Task description: The entries that follow include a run beginning at the line with "- specialize (IH" and ending at the line with "app_nil_r. split; [done|]."; restate that run word for word and leave the rest out.

Stored data entries:
_ _ _ _ _ _ _

(* ===== verification/PackedSpec.v ===== *)
(** * Specification of the packed encoding, and [PackedRead] implements it

    [unpack] is the decoder as a function on a list of bytes: no buffers, no
    refills.  [packed_read_refines] shows that [PackedRead::read] computes it
    over every lawful [BufRead], however the input is cut into buffers. *)

From S2P Require Import Prelude Io Packed.

(** ** The decoder *)

(** The word described by bits [i .. i+n) of a tag. *)
Fixpoint spec_word (tag : Z) (n i : nat) (inp : list byte) : option (list byte * list byte) :=
  match n with
  | O => Some ([], inp)
  | S n =>
      if tag_bit tag i then
        match inp with
        | [] => None
        | b :: inp => match spec_word tag n (S i) inp with
                      | Some (w, inp) => Some (b :: w, inp) | None => None end
        end
      else match spec_word tag n (S i) inp with
           | Some (w, inp) => Some (Byte.x00 :: w, inp) | None => None end
  end.

(** One group: a tag, its word, and the run that follows a tag 0x00 or 0xff.
    [n] is the number of bytes still wanted; a run may not exceed it. *)
Definition unpack_group (n : nat) (inp : list byte) : outcome (list byte * list byte) :=
  match inp with
  | [] => Err PrematureEndOfPackedInput
  | tagb :: inp =>
      let tag := byte.unsigned tagb in
      match spec_word tag 8 0 inp with
      | None => Err PrematureEndOfPackedInput
      | Some (w, inp) =>
          if (tag =? 0) || (tag =? 255) then
            match inp with
            | [] => Err PrematureEndOfPackedInput
            | kb :: inp =>
                let run := (Z.to_nat (byte.unsigned kb) * 8)%nat in
                if (n - 8 <? run)%nat then Err PackedInputDidNotEndCleanlyOnASegmentBoundary
                else if tag =? 0 then Ok (w ++ repeat Byte.x00 run, inp)
                else if (length inp <? run)%nat then Err FailedToFillTheWholeBuffer
                else Ok (w ++ take run inp, drop run inp)
            end
          else Ok (w, inp)
      end
  end.

(** Unpacks exactly [n] bytes; returns them and the rest of the input. *)
Fixpoint unpack_fuel (fuel n : nat) (inp : list byte) : outcome (list byte * list byte) :=
  match fuel with
  | O => OutOfFuel
  | S fuel =>
      if (n =? 0)%nat then Ok ([], inp)
      else
        '(g, inp) ← unpack_group n inp;
        '(o, inp) ← unpack_fuel fuel (n - length g) inp;
        Ok (g ++ o, inp)
  end.
Definition unpack (n : nat) (inp : list byte) : outcome (list byte * list byte) :=
  unpack_fuel (S n) n inp.

Lemma spec_word_length tag n : forall i inp w rest,
  spec_word tag n i inp = Some (w, rest) -> length w = n.
Proof.
  induction n as [|n IH]; intros i inp w rest; cbn [spec_word].
  - by intros [= <- <-].
  - repeat case_match; intros [= <- <-]; simpl; eauto.
Qed.

Lemma unpack_group_length n inp g rest :
  unpack_group n inp = Ok (g, rest) ->
  exists m, length g = (8 * S m)%nat /\ ((8 <= n)%nat -> (length g <= n)%nat).
Proof.
  unfold unpack_group. destruct inp as [|tagb inp]; [done|].
  destruct (spec_word _ 8 0 inp) as [[w inp']|] eqn:Ew; [|done].
  apply spec_word_length in Ew.
  destruct (_ || _); [|intros [= <- <-]; exists 0%nat; split; [done|by rewrite Ew]].
  destruct inp' as [|kb inp']; [done|]. set (k := Z.to_nat (byte.unsigned kb)).
  destruct (Nat.ltb_spec (n - 8) (k * 8)) as [|Hk]; [done|].
  destruct (byte.unsigned tagb =? 0).
  - intros [= <- <-]. exists k. rewrite length_app, repeat_length. lia.
  - destruct (Nat.ltb_spec (length inp') (k * 8)) as [|Hi]; [done|].
    intros [= <- <-]. exists k. rewrite length_app, length_take. lia.
Qed.

Lemma unpack_fuel_irrel f1 : forall f2 n inp,
  (n < f1)%nat -> (n < f2)%nat -> unpack_fuel f1 n inp = unpack_fuel f2 n inp.
Proof.
  induction f1 as [|f1 IH]; intros [|f2] n inp H1 H2; try lia.
  cbn [unpack_fuel]. destruct (Nat.eqb_spec n 0) as [|Hn]; [done|].
  destruct (unpack_group n inp) as [[g rest]| | | |] eqn:Eg; simpl; try done.
  apply unpack_group_length in Eg as (m & Hm & _). by rewrite (IH f2) by lia.
Qed.

Lemma unpack_unfold n inp : (0 < n)%nat ->
  unpack n inp = ('(g, inp) ← unpack_group n inp;
                  '(o, inp) ← unpack (n - length g) inp;
                  Ok (g ++ o, inp)).
Proof.
  intros Hn. unfold unpack at 1. cbn [unpack_fuel].
  destruct (Nat.eqb_spec n 0) as [|_]; [lia|].
  destruct (unpack_group n inp) as [[g rest]| | | |] eqn:Eg; simpl; try done.
  apply unpack_group_length in Eg as (m & Hm & _). unfold unpack.
  by rewrite (unpack_fuel_irrel n (S (n - length g))) by lia.
Qed.

Lemma unpack_0 inp : unpack 0 inp = Ok ([], inp).
Proof. done. Qed.

(** ** Cursors of a lawful reader *)

Section refinement.
Context {R : Type} `{BufReadSpec R}.

(** The cursor [c] points into what the last [fill_buf] of [r] returned. *)
Definition cursor_ok (r : R) (c : cursor) : Prop :=
  (exists q, contents r = rbuf c ++ q) /\ buffered r = length (rbuf c) /\
  (in_ptr c <= length (rbuf c))%nat.

(** The input the decoder has still to see. *)
Definition remaining (r : R) (c : cursor) : list byte := drop (in_ptr c) (contents r).

Lemma cursor_ok_advance r c n :
  cursor_ok r c -> (n <= in_avail c)%nat ->
  cursor_ok r (advance n c) /\ remaining r (advance n c) = drop n (remaining r c).
Proof.
  intros (Hq & Hb & Hp) Hn. unfold in_avail in Hn.
  split; [split; [done|split; [done|simpl; lia]]|].
  unfold remaining; simpl. by rewrite drop_drop.
Qed.

Lemma remaining_buf r c : cursor_ok r c ->
  exists q, remaining r c = drop (in_ptr c) (rbuf c) ++ q /\
            length (drop (in_ptr c) (rbuf c)) = in_avail c.
Proof.
  intros ((q & Hq) & Hb & Hp). exists q. unfold remaining.
  rewrite Hq, drop_app_le by lia. split; [done|]. by rewrite length_drop.
Qed.

Lemma deref_spec r c : cursor_ok r c -> (0 < in_avail c)%nat ->
  exists b q, remaining r c = b :: q /\ deref (rbuf c) (in_ptr c) = Ok b.
Proof.
  intros Hc Ha. destruct (remaining_buf r c Hc) as (q & Hr & Hl).
  destruct (drop (in_ptr c) (rbuf c)) as [|b t] eqn:E; [simpl in Hl; lia|].
  exists b, (t ++ q). split; [done|].
  unfold deref. apply (f_equal (fun l : list byte => l !! 0%nat)) in E.
  rewrite lookup_drop, Nat.add_0_r in E. by rewrite E.
Qed.

Lemma deref_slice_spec r c n : cursor_ok r c -> (n <= in_avail c)%nat ->
  deref_slice (rbuf c) (in_ptr c) n = Ok (take n (remaining r c)).
Proof.
  intros Hc Hn. destruct (remaining_buf r c Hc) as (q & Hr & Hl).
  destruct Hc as (_ & _ & Hp). unfold deref_slice.
  destruct (Nat.leb_spec (in_ptr c + n) (length (rbuf c))); [|unfold in_avail in Hn; lia].
  f_equal. rewrite Hr, take_app_le by lia. done.
Qed.

(** Running [c] from [r]: the outcome and the final state. *)
Definition yields {A} (m : ST R A) (r : R) (P : A -> R -> Prop) : Prop :=
  exists a r', m r = (Ok a, r') /\ P a r'.
Definition rejects {A} (m : ST R A) (r : R) (e : ErrorKind) : Prop :=
  exists r', m r = (Err e, r').

Lemma yields_bind {A B} (m : ST R A) (k : A -> ST R B) r a r' P :
  m r = (Ok a, r') -> yields (k a) r' P -> yields (bind m k) r P.
Proof. intros Hm (b & r'' & Hk & HP). exists b, r''. split; [|done]. by rewrite (ST_bind_ok _ _ _ _ _ Hm). Qed.
Lemma rejects_bind {A B} (m : ST R A) (k : A -> ST R B) r a r' e :
  m r = (Ok a, r') -> rejects (k a) r' e -> rejects (bind m k) r e.
Proof. intros Hm (r'' & Hk). exists r''. by rewrite (ST_bind_ok _ _ _ _ _ Hm). Qed.
Lemma rejects_here {A B} (m : ST R A) (k : A -> ST R B) r e :
  rejects m r e -> rejects (bind m k) r e.
Proof. intros (r' & Hm). exists r'. unfold bind; simpl. by rewrite Hm. Qed.

(** What a run of [m] that leaves output [o] and input [rest] looks like,
    given what the decoder says. *)
Lemma get_read_buffer_spec r :
  yields get_read_buffer r (fun c r' =>
    cursor_ok r' c /\ remaining r' c = contents r /\ in_ptr c = 0%nat /\
    (rbuf c = [] -> contents r = [])).
Proof.
  destruct (fill_buf_spec r) as (b & r' & Hf & Hc & (q & Hq) & Hb & Hn).
  unfold get_read_buffer. eapply yields_bind; [done|]. eexists _, _. split; [done|].
  repeat split; simpl; try done; try lia; unfold remaining; simpl; rewrite ?drop_0; try done.
  exists q. by rewrite Hc.
Qed.

Lemma refresh_buffer_spec r c : cursor_ok r c -> in_avail c = 0%nat ->
  match remaining r c with
  | [] => rejects (refresh_buffer c) r PrematureEndOfPackedInput
  | _ => yields (refresh_buffer c) r (fun c' r' =>
           cursor_ok r' c' /\ remaining r' c' = remaining r c /\ (0 < in_avail c')%nat)
  end.
Proof.
  intros ((q & Hq) & Hb & Hp) Ha. unfold in_avail in Ha.
  destruct (consume_spec r (length (rbuf c))) as (r1 & Hr1 & Hc1); [lia|].
  destruct (get_read_buffer_spec r1) as (c' & r2 & Hg & Hok & Hrem & Hp' & Hnil).
  assert (Hremc : remaining r c = contents r1).
  { unfold remaining. rewrite Hc1. f_equal. lia. }
  destruct (rbuf c') as [|b l] eqn:Eb.
  - rewrite Hremc, (Hnil eq_refl). unfold refresh_buffer.
    eapply rejects_bind; [done|]. eapply rejects_bind; [done|]. rewrite Eb. by eexists.
  - destruct (remaining r c) as [|x rest] eqn:Er.
    { exfalso. destruct Hok as ((q' & Hq') & _).
      unfold remaining in Hrem. rewrite Hp', drop_0, Hq', Eb, <- Hremc in Hrem. done. }
    unfold refresh_buffer. eapply yields_bind; [done|]. eapply yields_bind; [done|].
    rewrite Eb. eexists _, _. split; [done|]. split; [done|].
    split; [by rewrite Hrem, <- Hremc|]. unfold in_avail. rewrite Eb, Hp'. simpl. lia.
Qed.

Lemma put_ok len out b : (length out < len)%nat -> put len out b = Ok (out ++ [b]).
Proof. intros Hl. unfold put. case_bools. Qed.

Lemma slow_word_spec len tag n : forall i c out r,
  cursor_ok r c -> (length out + n <= len)%nat ->
  match spec_word tag n i (remaining r c) with
  | Some (w, rest) => yields (slow_word len tag n i c out) r (fun p r' =>
      cursor_ok r' p.1 /\ remaining r' p.1 = rest /\ p.2 = out ++ w)
  | None => rejects (slow_word len tag n i c out) r PrematureEndOfPackedInput
  end.
Proof.
  induction n as [|n IH]; intros i c out r Hc Hl; cbn [spec_word slow_word].
  { eexists _, _. split; [done|]. simpl. by rewrite app_nil_r. }
  destruct (tag_bit tag i).
  - (* the byte is present: refill if needed, then copy it *)
    assert (Hfill : match remaining r c with
      | [] => rejects (if (in_avail c =? 0)%nat then refresh_buffer c else ret c) r
                PrematureEndOfPackedInput
      | _ => yields (if (in_avail c =? 0)%nat then refresh_buffer c else ret c) r
               (fun c' r' => cursor_ok r' c' /\ remaining r' c' = remaining r c /\
                             (0 < in_avail c')%nat)
      end).
    { destruct (Nat.eqb_spec (in_avail c) 0); [by apply refresh_buffer_spec|].
      destruct (deref_spec r c Hc) as (b & q & Hr & _); [lia|]. rewrite Hr.
      eexists _, _. split; [done|]. split; [done|]. split; [done|lia]. }
    destruct (remaining r c) as [|b inp] eqn:Er; [by apply rejects_here|].
    destruct Hfill as (c' & r' & Hfill & Hc' & Hr' & Ha').
    destruct (deref_spec r' c' Hc' Ha') as (b' & q & Hrb & Hd).
    rewrite Hr' in Hrb. injection Hrb as <- <-.
    destruct (cursor_ok_advance r' c' 1 Hc' Ha') as (Hc'' & Hr'').
    rewrite Hr' in Hr''. simpl in Hr''. rewrite drop_0 in Hr''.
    specialize (IH (S i) (advance 1 c') (out ++ [b]) r' Hc'').
    rewrite length_app, Hr'' in IH. specialize (IH ltac:(simpl; lia)).
    destruct (spec_word tag n (S i) inp) as [[w rest]|].
    + destruct IH as (p & r3 & Hrun & Hp1 & Hp2 & Hp3).
      eapply yields_bind; [done|].
      eapply yields_bind; [by unfold lift; rewrite Hd|].
      eapply yields_bind; [by unfold lift; rewrite put_ok by lia|].
      exists p, r3. rewrite Hp3, <- app_assoc. done.
    + eapply rejects_bind; [done|].
      eapply rejects_bind; [by unfold lift; rewrite Hd|].
      eapply rejects_bind; [by unfold lift; rewrite put_ok by lia|done].
  - specialize (IH (S i) c (out ++ [Byte.x00]) r Hc).
    rewrite length_app in IH. specialize (IH ltac:(simpl; lia)).
    destruct (spec_word tag n (S i) _) as [[w rest]|].
    + destruct IH as (p & r3 & Hrun & Hp1 & Hp2 & Hp3).
      eapply yields_bind; [by unfold lift; rewrite put_ok by lia|].
      exists p, r3. rewrite Hp3, <- app_assoc. done.
    + eapply rejects_bind; [by unfold lift; rewrite put_ok by lia|done].
Qed.

Lemma masked_byte b (k : bool) :
  byte.of_Z (Z.land (byte.unsigned b) (wrap8 (- Z.b2z k))) = if k then b else Byte.x00.
Proof.
  destruct k; [|by rewrite Z.land_0_r].
  change (wrap8 (- Z.b2z true)) with (Z.ones 8).
  rewrite Z.land_ones, Z.mod_small by (try apply byte.unsigned_range; lia).
  apply byte.of_Z_unsigned.
Qed.

Lemma fast_word_spec len tag n : forall i c out r,
  cursor_ok r c -> (length out + n <= len)%nat -> (n <= in_avail c)%nat ->
  exists w rest, spec_word tag n i (remaining r c) = Some (w, rest) /\
    exists c', fast_word len tag n i c out r = (Ok (c', out ++ w), r) /\
      cursor_ok r c' /\ remaining r c' = rest /\ (in_avail c <= in_avail c' + n)%nat.
Proof.
  induction n as [|n IH]; intros i c out r Hc Hl Ha; cbn [spec_word fast_word].
  { exists [], (remaining r c). split; [done|]. exists c. rewrite app_nil_r. split; [done|].
    split; [done|]. split; [done|lia]. }
  destruct (deref_spec r c Hc ltac:(lia)) as (b & q & Hr & Hd).
  set (k := tag_bit tag i).
  destruct (cursor_ok_advance r c (if k then 1 else 0) Hc) as (Hc' & Hr'); [destruct k; lia|].
  destruct (IH (S i) (advance (if k then 1 else 0) c) (out ++ [if k then b else Byte.x00]) r Hc')
    as (w & rest & Hw & c' & Hrun & Hc'' & Hrest & Hav).
  { rewrite length_app. simpl. lia. }
  { unfold in_avail, advance in *; simpl. destruct k; lia. }
  exists ((if k then b else Byte.x00) :: w), rest. split.
  { rewrite Hr' in Hw. destruct k; rewrite Hr in *; simpl in Hw; rewrite ?drop_0 in Hw.
    - by rewrite Hw. - by rewrite Hw. }
  exists c'. split; [|split; [done|split; [done|]]].
  - rewrite (lift_bind_ok _ _ _ _ Hd), masked_byte. fold k.
    rewrite (lift_bind_ok _ _ _ _ (put_ok len out _ ltac:(lia))), Hrun, <- app_assoc. done.
  - unfold in_avail, advance in *; simpl in *. destruct k; lia.
Qed.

_ _ _ _ _ _ _

Response to the exercise:
  - specialize (IH (S i) c (out ++ [Byte.x00]) r Hc).
    rewrite length_app in IH. specialize (IH ltac:(simpl; lia)).
    destruct (spec_word tag n (S i) _) as [[w rest]|].
    + destruct IH as (p & r3 & Hrun & Hp1 & Hp2 & Hp3).
      eapply yields_bind; [by unfold lift; rewrite put_ok by lia|].
      exists p, r3. rewrite Hp3, <- app_assoc. done.
    + eapply rejects_bind; [by unfold lift; rewrite put_ok by lia|done].
Qed.

Lemma masked_byte b (k : bool) :
  byte.of_Z (Z.land (byte.unsigned b) (wrap8 (- Z.b2z k))) = if k then b else Byte.x00.
Proof.
  destruct k; [|by rewrite Z.land_0_r].
  change (wrap8 (- Z.b2z true)) with (Z.ones 8).
  rewrite Z.land_ones, Z.mod_small by (try apply byte.unsigned_range; lia).
  apply byte.of_Z_unsigned.
Qed.

Lemma fast_word_spec len tag n : forall i c out r,
  cursor_ok r c -> (length out + n <= len)%nat -> (n <= in_avail c)%nat ->
  exists w rest, spec_word tag n i (remaining r c) = Some (w, rest) /\
    exists c', fast_word len tag n i c out r = (Ok (c', out ++ w), r) /\
      cursor_ok r c' /\ remaining r c' = rest /\ (in_avail c <= in_avail c' + n)%nat.
Proof.
  induction n as [|n IH]; intros i c out r Hc Hl Ha; cbn [spec_word fast_word].
  { exists [], (remaining r c). split; [done|]. exists c. rewrite app_nil_r. split; [done|].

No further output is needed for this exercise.